Neurociencia para casi todo

Las Neurociencias están ahí. La investigación sobre el modo cómo la red neuronal gestiona el organismo (una sociedad de individuos celulares) aporta modelos aplicables a todo tipo de actividades del individuo inserto en sociedad. El Arte, la Economía, la Robótica, la Sociología, la Espiritualidad… buscan referencias neuronales para entenderse y desarrollarse.
Hay Neuro-casitodo.
Falta, incomprensiblemente, la Neurociencia del organismo… sano, la optimización de su gestión.
Hay interés en trasvasar Neurociencia al estudio del organismo enfermo, especialmente cuando lo que enferma es la propia red neuronal (Alzheimer, Parkinson, Esclerosis múltiple…) pero seguimos sin apreciar la Neurociencia del organismo razonablemente sano y aparentemente enfermo.
Migraña, Fibromialgia, Síndrome de fatiga crónica… son entidades, etiquetas sindrómicas a las que no se les coge la medida de la perturbación original. Se les supone la condición de enfermedad, de origen desconocido, misterioso y se buscan, sin éxito, marcadores biológicos de enfermedad.
Disponemos de Neurociencia para ser aplicada al estudio de la Migraña y cambiar sus tópicos paradigmas de genes y desencadenantes. Disponemos de Neurociencia del aprendizaje, de la empatía, de la imitación, de la enculturización, de la percepción-acción, de las emociones, del sistema de recompensa, de las adicciones, del efecto nocebo-antinocebo, de la imaginación, de la toma de decisión, de la detección de error, de la memoria predictiva, de la memoria traumática, del miedo irracional, del desánimo somático. Esta Neurociencia podría aportar luz a la materia oscura de las “enfermedades misteriosas”… pero se buscan otras luces, unas deslumbrantes y omnipotentes luces, las luces de la localización del gen, del neurotransmisor, del área responsable y su modulación con moléculas y “estimulación” electromagnética o su eliminación del circuito con cirugía de precisión.
Puede que sean luces que van de farol… El descubrimiento permitirá… aportará…

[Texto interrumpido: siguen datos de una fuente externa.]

(** ** Our side *)

(** Up to the check of the peer's signature, whatever it is. *)
Lemma local_checked fd self x infos our their rate dust delay num p1 p2 kl kr :
  x = funding_local self → create_to_local_htlcinfo_amount (cnl_add_htlc self) (LnSelf.LnSelf.our_msat self) (LnSelf.LnSelf.their_msat self) = (infos, our, their) →
  rate = LnSelf.LnSelf.feerate_per_kw self → let Local := ln_is_funder fd in let d := two_of_two p1 p2 in
  has_keys x → fee_range rate dust infos → 0 ≤ delay ≤ 0x7fffffffff → 0 ≤ our < 2 ^ 62 → 0 ≤ their < 2 ^ 62 →
  length (f_txid fd) = 32%nat → redeem_fund fd = bufb d → f_spk fd = bufb (p2wsh_program d) →
  (p1, p2) = (if key_fund_sort fd then (pub_of kl, pub_of kr) else (pub_of kr, pub_of kl)) →
  all_outs x fd rate dust num our their delay Local infos ≠ [] →
  LnSelf.LnSelf.priv self !! MSG_FUNDIDX_FUNDING = Some kl → good_key kl → good_key kr → is_sig (signature (commit_local self)) →
  ∃ outs tid w, let t := cmt_tx (cmt x fd rate dust num our their delay infos) outs in
    let i := mk_in (f_txid fd) (u32 (f_txindex fd)) [] [] (LN_SEQUENCE (Z.lxor (f_obscured fd) num)) in
    let h := sha256d (bip143 out_wire t i (var_bytes d) (funding_sat fd)) in
    let self' := set_commit_local (set_txid tid (commit_local self)) self in
    outs ≡ₚ all_outs x fd rate dust num our their delay Local infos ∧ StronglySorted out_le outs ∧
    tid = txid_of t ∧ length tid = 32%nat ∧
    ∀ sigs n db0, create_to_local true dbg rows revs fd sigs n num delay dust (mk_bst self None db0) =
      (ret ← (if accepted kr h (signature (commit_local self))
              then mod_self (λ _, self');;
                   create_to_local_spent true dbg rows revs self' sigs n (rep (signed_tx w i t))
                     (of_bytes (lscript x delay)) (with_script <$> hs_of x infos) (fees rate dust infos) delay
              else mret false);
       set_ptx LN_CLOSE_IDX_COMMIT (rep (signed_tx w i t));; mret ret) (mk_bst self None db0).
Proof.
  intros Hx Hinfo Hrate. cbn zeta. intros Hkeys Hr Hdel Hour Htheir Htx Hred Hspk Hpp Hne Hkf Hgl Hgr Hsig.
  assert (∀ k, good_key k → length (pub_of k) = 33%nat) as Hpub by (intros k [_ Hd]; by apply pub_read).
  assert (length p1 = 33%nat ∧ length p2 = 33%nat) as [Hp1 Hp2]
    by (destruct (key_fund_sort fd); injection Hpp as -> ->; split; by apply Hpub).
  pose proof (two_of_two_len p1 p2 Hp1 Hp2) as Hd. set (d := two_of_two p1 p2) in *.
  destruct (cmt_digest x fd rate dust num our their delay (ln_is_funder fd) infos d Hkeys Hr Hdel Hour Htheir Htx Hred ltac:(lia) Hne)
    as (outs & Hp & Hs & Hok & Hv & Hsh & Hsz & Hc).
  set (i := mk_in (f_txid fd) _ _ _ _) in *. set (cm := cmt x fd rate dust num our their delay infos) in *. cbn zeta in *.
  destruct (sign_verify_spec fd self (cmt_tx cm outs) i kl kr p1 p2 eq_refl Hok Hv Hsh Hsz Hgl Hgr Hpp Hred Hspk Hsig)
    as (w & Ew & Hokw).
  destruct (signed_txid w i (cmt_tx cm outs) eq_refl eq_refl Hok Hokw Hsh Hsz) as (tid & Eof & Htl & _ & Etw).
  exists outs, tid, w. split_and!; try done. intros sigs n db0.
  assert (length (skey x MSG_SCRIPTIDX_REVOCATION) = 33%nat ∧ length (skey x MSG_SCRIPTIDX_DELAYED) = 33%nat) as [K1 K2]
    by (unfold has_keys in Hkeys; rewrite !Forall_cons in Hkeys; split; apply Hkeys).
  unfold create_to_local. rewrite gets_step. cbn [main]. rewrite <- Hx.
  erewrite bind_ret by (by apply create_tolocal_spec). rewrite Hinfo.
  erewrite bind_ret by (apply with_scripts_ok; [done|apply Hr]). cbv zeta. rewrite <- Hrate.
  erewrite sub_step by (by apply (Hc (LnSelf.LnSelf.priv self) kl)). cbv beta iota.
  erewrite on_local_step by exact Ew. cbv beta iota.
  set (b := accepted kr _ _). destruct b; [|reflexivity].
  rewrite bind_assoc. erewrite bind_ret by (apply lift_ret; exact Etw). reflexivity.
Qed.
(* ===== verification/LnPenalty.v ===== *)
(** What answering a revoked commitment transaction does: [ln_close_remoterevoked]
    finds the keys and scripts of all its outputs again. *)
From stdpp Require Import base list numbers tactics sorting.
From Stdlib Require Import ZArith Lia.
From S2P Require Import Prelude CProg UtlBuf UtlPush LnDerkey LnMisc LnMsg LnMsgNormal LnSig LnHtlc LnSelf BtcTx.
From S2P Require Import BtcScript BtcTxWire BtcTxRead BtcSw BtcSort BtcDigest BtcBuild LnScript LnSpend LnWitness LnCommitTx.
From S2P Require Import LnBuild LnSignTx LnAgree LnNormal LnRecv LnCommit LnExchange LnClose.
Import UtlBuf UtlPush ShaChain Derkey LnMisc LnMsg LnMsgNormal LnSig LnHtlc LnSelf.LnSelf BtcTx BtcTxWire BtcTxRead BtcSw.
Import BtcScript BtcSort BtcDigest BtcBuild LnScript LnSpend LnWitness LnCommitTx LnBuild LnSignTx LnAgree.
Import LnSelf.LnSelf LnNormal.LnNormal LnRecv.LnRecv LnCommit.LnCommit LnExchange LnClose.
Open Scope Z_scope.

Module LnPenalty.

(** ** Rows and outputs *)

(** The row an output is found by. *)
Definition find_row (rows : list phash_row) (spk : bytes) : option phash_row :=
  List.find (λ r, bool_decide (length (ph_vout r) = 34%nat ∧ ph_vout r = spk)) rows.

Definition to_remote (spk : bytes) : bool := zlen spk =? 22.

(** The HTLC outputs of [outs] that are known, [p0] being the program of the to_local output. *)
Definition known (rows : list phash_row) (p0 : bytes) (o : tx_output) : option phash_row :=
  if to_remote (out_spk o) then None else if decide (out_spk o = p0) then None else find_row rows (out_spk o).
(* ===== verification/LnToyPenalty.v ===== *)
(** A revoked commitment with and without a to_local output, on the concrete curve and hash
    of [LnToyPair]. *)
From stdpp Require Import base list numbers tactics sorting.
From Stdlib Require Import ZArith Lia.
From S2P Require Import Prelude CProg UtlBuf UtlPush LnDerkey LnMisc LnMsg LnMsgNormal LnSig LnHtlc LnSelf BtcTx.
From S2P Require Import BtcScript BtcTxWire BtcTxRead BtcSw BtcSort BtcDigest BtcBuild LnScript LnSpend LnWitness LnCommitTx.
From S2P Require Import LnBuild LnSignTx LnAgree LnToyNoise LnNormal LnRecv LnCommit LnExchange LnToyPair LnClose LnPenalty.
Import UtlBuf UtlPush Derkey LnMisc LnMsg LnMsgNormal LnSig LnHtlc LnSelf.LnSelf BtcTx BtcTxWire BtcTxRead BtcSw.
Import BtcScript BtcSort BtcDigest BtcBuild LnScript LnSpend LnWitness LnCommitTx LnBuild LnSignTx LnAgree.
Import ShaChain LnSelf.LnSelf LnNormal.LnNormal LnRecv.LnRecv LnCommit.LnCommit LnExchange LnToyPair LnClose LnPenalty.
Open Scope Z_scope.

Module LnToyPenalty.

#[local] Existing Instance sum_hash.
#[local] Existing Instance sum_hash_laws.

Definition sec0 : bytes := ln_derkey_create_secret mbedtls_sha256 seed LN_SECINDEX_INIT.

(** The base points of the two sides, and the points of commitment 0. *)
Definition then_L : funding_data := mk_funding (replicate 6 (pub_of (be_bytes 32 11))) (replicate 5 []).
Definition then_R : funding_data := mk_funding (replicate 5 (pub_of (be_bytes 32 13)) ++ [point 0]) (replicate 5 []).
Definition now_R : funding_data := mk_funding (replicate 5 (pub_of (be_bytes 32 13)) ++ [point 2]) (replicate 5 (toy_key 1)).
Definition keys0 : list bytes := default [] (remote_scripts then_L then_R).
Definition keys_then : funding_data := mk_funding (pubkeys then_R) keys0.

(** The storage once the peer has revealed the secret of commitment 0. *)
Definition storage1 : ln_derkey_storage_t :=
  match run (ln_derkey_storage_insert_secret mbedtls_sha256 sec0 LN_SECINDEX_INIT) ln_derkey_storage_init with
  | Ret _ st => st
  | _ => []
  end.

Definition node1 : ln_self_t :=
  mk_self (toy_key 1) storage1 (LN_SECINDEX_INIT - 1) (LN_SECINDEX_INIT - 2) seed (replicate 5 (be_bytes 32 11) ++ [[]])
    then_L now_R [] 3 0 0 0 0 0 60000000 40000000 (replicate 32 9) 0 [] commit0 commit0 500 None [].

Definition info0 (ty : ln_htlctype_t) (amount : Z) : ln_script_htlcinfo_t :=
  mk_htlcinfo ty 0 400000 amount (replicate 32 4).

Definition infos0 : list ln_script_htlcinfo_t := [info0 LN_HTLCTYPE_OFFERED 5000000; info0 LN_HTLCTYPE_RECEIVED 7000000].

(** The table, as [ln_db_phash_save] left it. *)
Definition row0 (h : ln_script_htlcinfo_t) : phash_row :=
  mk_phash (p2wsh_program (sc keys_then h)) (type h) (expiry h) (preimage_hash h).
Definition rows0 : list phash_row := row0 <$> infos0.

Abbreviation conf := (config_of (fund true)).
Abbreviation conf_node := (@node total_alloc zero_fresh sum_hash toy_ecdsa conf).

(** Commitment 0 with our balance [our]. *)
Definition outs0 (our : Z) : list tx_output :=
  all_outs keys_then (c_fund conf) 500 546 0 our 33000000 144 false infos0.
Definition tx0 (our : Z) : transaction :=
  let obs := f_obscured (c_fund conf) in
  mk_trans 2 [mk_in (replicate 32 9) 1 [] [] (LN_SEQUENCE obs)] (outs0 our) (LN_LOCKTIME obs).

Lemma node1_secrets : @peer_secrets conf_node seed 1 node1.
Proof.
  split; [|reflexivity]. destruct (insert_next mbedtls_sha256 seed LN_SECINDEX_INIT ln_derkey_storage_init) as (st & Hst & Hh);
    [done|apply holds_init|].
  assert (peer_storage node1 = st) as ->; [|exact Hh].
  change (peer_storage node1) with storage1. unfold storage1, sec0. by rewrite Hst.
Qed.

Lemma rows0_found : Forall row_ok rows0 ∧ Forall (λ h, ∃ r, find_row rows0 (p2wsh_program (sc keys_then h)) = Some r ∧
    ph_type r = type h ∧ ph_hash r = preimage_hash h ∧ ph_expiry r = expiry h) infos0.
Proof.
  split; [repeat constructor; by vm_compute|].
  repeat constructor; eexists; (split; [by vm_compute|]); by split_and!.
Qed.

Lemma tx0_numbered our : (length (outs0 our) ≤ 4)%nat →
  Forall (λ o, length (out_spk o) = 22 ∨ length (out_spk o) = 34)%nat (outs0 our) → numbered conf 0 (tx0 our).
Proof.
  intros Hl Hs. split.
  - by split.
  - eexists _, _. split; reflexivity.
  - reflexivity.
  - cbn [tx0 t_outs]. lia.
  - exact Hs.
Qed.

Lemma tx0_published our : (length (outs0 our) ≤ 4)%nat →
  Forall (λ o, length (out_spk o) = 22 ∨ length (out_spk o) = 34)%nat (outs0 our) →
  published conf rows0 node1 sec0 0 then_L then_R keys0 500 546 our 33000000 false infos0 (tx0 our).
Proof.
  intros Hl Hs. split.
  - by apply tx0_numbered.
  - split; intros i Hi; [reflexivity|]. change (funding_remote node1) with now_R.
    unfold fund_key. cbn [pubkeys now_R then_R].
    destruct (decide (i < 5)%nat).
    + rewrite !lookup_app_l by (rewrite length_replicate; lia). reflexivity.
    + rewrite !lookup_ge_None_2 by (rewrite length_app, length_replicate; cbn [length]; lia). reflexivity.
  - by vm_compute.
  - by vm_compute.
  - vm_compute. by repeat constructor.
  - split; reflexivity.
  - by vm_compute.
  - reflexivity.
  - split_and!; [by vm_compute..| |apply Nat.leb_le; by vm_compute]. repeat constructor; by vm_compute.
  - exact rows0_found.
Qed.

#[local] Opaque ln_derkey_create_secret ln_misc_update_scriptkeys.

(** The two transactions that are published. *)
Lemma published0 our : our = 55000000 ∨ our = 0 →
  published conf rows0 node1 (ln_derkey_create_secret mbedtls_sha256 seed (LN_SECINDEX_INIT - 0)) 0 then_L then_R keys0
    500 546 our 33000000 false infos0 (tx0 our).
Proof.
  intros Ho. change (ln_derkey_create_secret mbedtls_sha256 seed (LN_SECINDEX_INIT - 0)) with sec0.
  apply tx0_published.
  - apply Nat.leb_le. destruct Ho as [-> | ->]; vm_compute; reflexivity.
  - apply (bool_decide_unpack (Forall _ _)). destruct Ho as [-> | ->]; vm_compute; exact I.
Qed.

Abbreviation close0 our := (@ln_close_remoterevoked total_alloc zero_fresh sum_hash toy_ecdsa conf rows0 (rep (tx0 our))).
Abbreviation no_outputs := (mk_revoked [] [] [] (mk_buf None 0) 0 0).

(** Four outputs, three of them taken. *)
Lemma penalty_recovers_witness : ∃ s', close0 55000000 (mk_rst node1 no_outputs) = Ret true s' ∧
  length (outs0 55000000) = 4%nat ∧ LnClose.revoked_sec (r_out s') = of_bytes sec0.
Proof.
  destruct (@penalty_recovers total_alloc total_alloc_total zero_fresh sum_hash sum_hash_laws toy_ecdsa toy_ecdsa_laws
    conf rows0 node1 no_outputs seed 0 0 then_L then_R keys0 500 546 55000000 33000000 false infos0 (tx0 55000000)
    (default [] (@create_percommitsec conf_node node1 LN_SECINDEX_INIT).2) (be_bytes 32 11)
    (skey keys_then MSG_SCRIPTIDX_REVOCATION))
    as (s' & H1 & _ & H2 & _).
  - apply published0. by left.
  - exact node1_secrets.
  - done.
  - done.
  - apply (bool_decide_unpack (Exists _ _)). by vm_compute.
  - by vm_compute.
  - done.
  - by vm_compute.
  - by vm_compute.
  - exists s'. split; [exact H1|]. split; [by vm_compute|exact H2].
Defined.

(** Without a balance there is no to_local output. *)
Lemma penalty_overflow_witness : length (outs0 0) = 3%nat ∧ close0 0 (mk_rst node1 no_outputs) = UB.
Proof.
  split; [by vm_compute|].
  apply (@penalty_overflow total_alloc total_alloc_total zero_fresh sum_hash sum_hash_laws toy_ecdsa
    conf rows0 node1 no_outputs seed 0 0 then_L then_R keys0 500 546 0 33000000 false infos0 (tx0 0)
    (default [] (@create_percommitsec conf_node node1 LN_SECINDEX_INIT).2)).
  - apply published0. by right.
  - exact node1_secrets.
  - done.
  - done.
  - by vm_compute.
  - apply (bool_decide_unpack (Forall _ _)). by vm_compute.
  - intros E. vm_compute in E. discriminate E.
Defined.

Lemma revoked_htlc_burnt_witness : ∃ t,
  @ln_revokedhtlc_create_spenttx total_alloc zero_fresh sum_hash toy_ecdsa true sec0 node1 LN_HTLCTYPE_OFFERED (bufb [0x51])
    (bufb (p2wpkh_program (toy_key 3))) 5000 (replicate 32 9) 1 btc_tx_init = Ret true (rep t) ∧
  out_spk <$> t_outs t = [p2wsh_program (p2wpkh_program (toy_key 3))].
Proof.
  destruct (@revoked_htlc_burnt total_alloc total_alloc_total zero_fresh sum_hash sum_hash_laws toy_ecdsa toy_ecdsa_laws
    node1 LN_HTLCTYPE_OFFERED [0x51] (toy_key 3) 5000 (replicate 32 9) 1 sec0 (be_bytes 32 11)
    (ln_derkey_revocationprivkey mbedtls_sha256 (fund_key then_L MSG_FUNDIDX_REVOCATION)
      (fund_key now_R MSG_FUNDIDX_PER_COMMIT) (be_bytes 32 11) sec0)
    (default [] (btc_keys_priv2pub (ln_derkey_revocationprivkey mbedtls_sha256 (fund_key then_L MSG_FUNDIDX_REVOCATION)
      (fund_key now_R MSG_FUNDIDX_PER_COMMIT) (be_bytes 32 11) sec0))))
    as (t & H1 & H2 & _); [by vm_compute|by vm_compute|by vm_compute| |done|done|by vm_compute|].
  { intros E. vm_compute in E. discriminate E. }
  exists t. exact (conj H1 H2).
Defined.
End LnToyPenalty.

La Neurociencia del organismo sano mal gestionado existe. Está ahí para construir un nuevo modelo de disfunción somática: la disfunción evaluativa. Urge su presentación en Sociedad, en las Sociedades profesionales, en las sociedades de padecientes y en la sociedad “no cualificada”, la de la mayoría silenciosamente sufriente.
Negar la Neurociencia del organismo sano mal gestionado permite el desarrollo incontrolado de todo tipo de síndromes emergentes, florecidos a la luz de la cultura y el mercado sin la protección de la Ciencia, de la Neurociencia.
La Ciencia de la Migraña si no contiene Neurociencia es Pseudociencia.
Si la Ciencia oficial de la Migraña sólo contiene “genes y generadores migrañosos”, moléculas inconvenientes y supuestos hábitos insaludables, desprecia la sustancia de la Neurociencia. Es Pseudociencia.
Puede que la arrogancia nos autorice a ver pseudociencia en otros e ignorarla en nosotros mismos.
Existe la Neurociencia del error, de su detección, de su disfunción.
Puede que la Neurología padezca las consecuencias del déficit en la detección de sus errores. Puede que no sepa o quiera ver que no se interesa por la Neurociencia.
La corrección de un error exige, primero, su detección.
En la Migraña, en la Fibromialgia, en el Síndrome de fatiga crónica, la red neuronal está tocada por la disfunción evaluativa. Quienes la padecen y quienes se esfuerzan por combatirlas puede que también estén afectados por dicha disfunción, sin saberlo… y/o lo que es más preocupante… sin quererlo saber.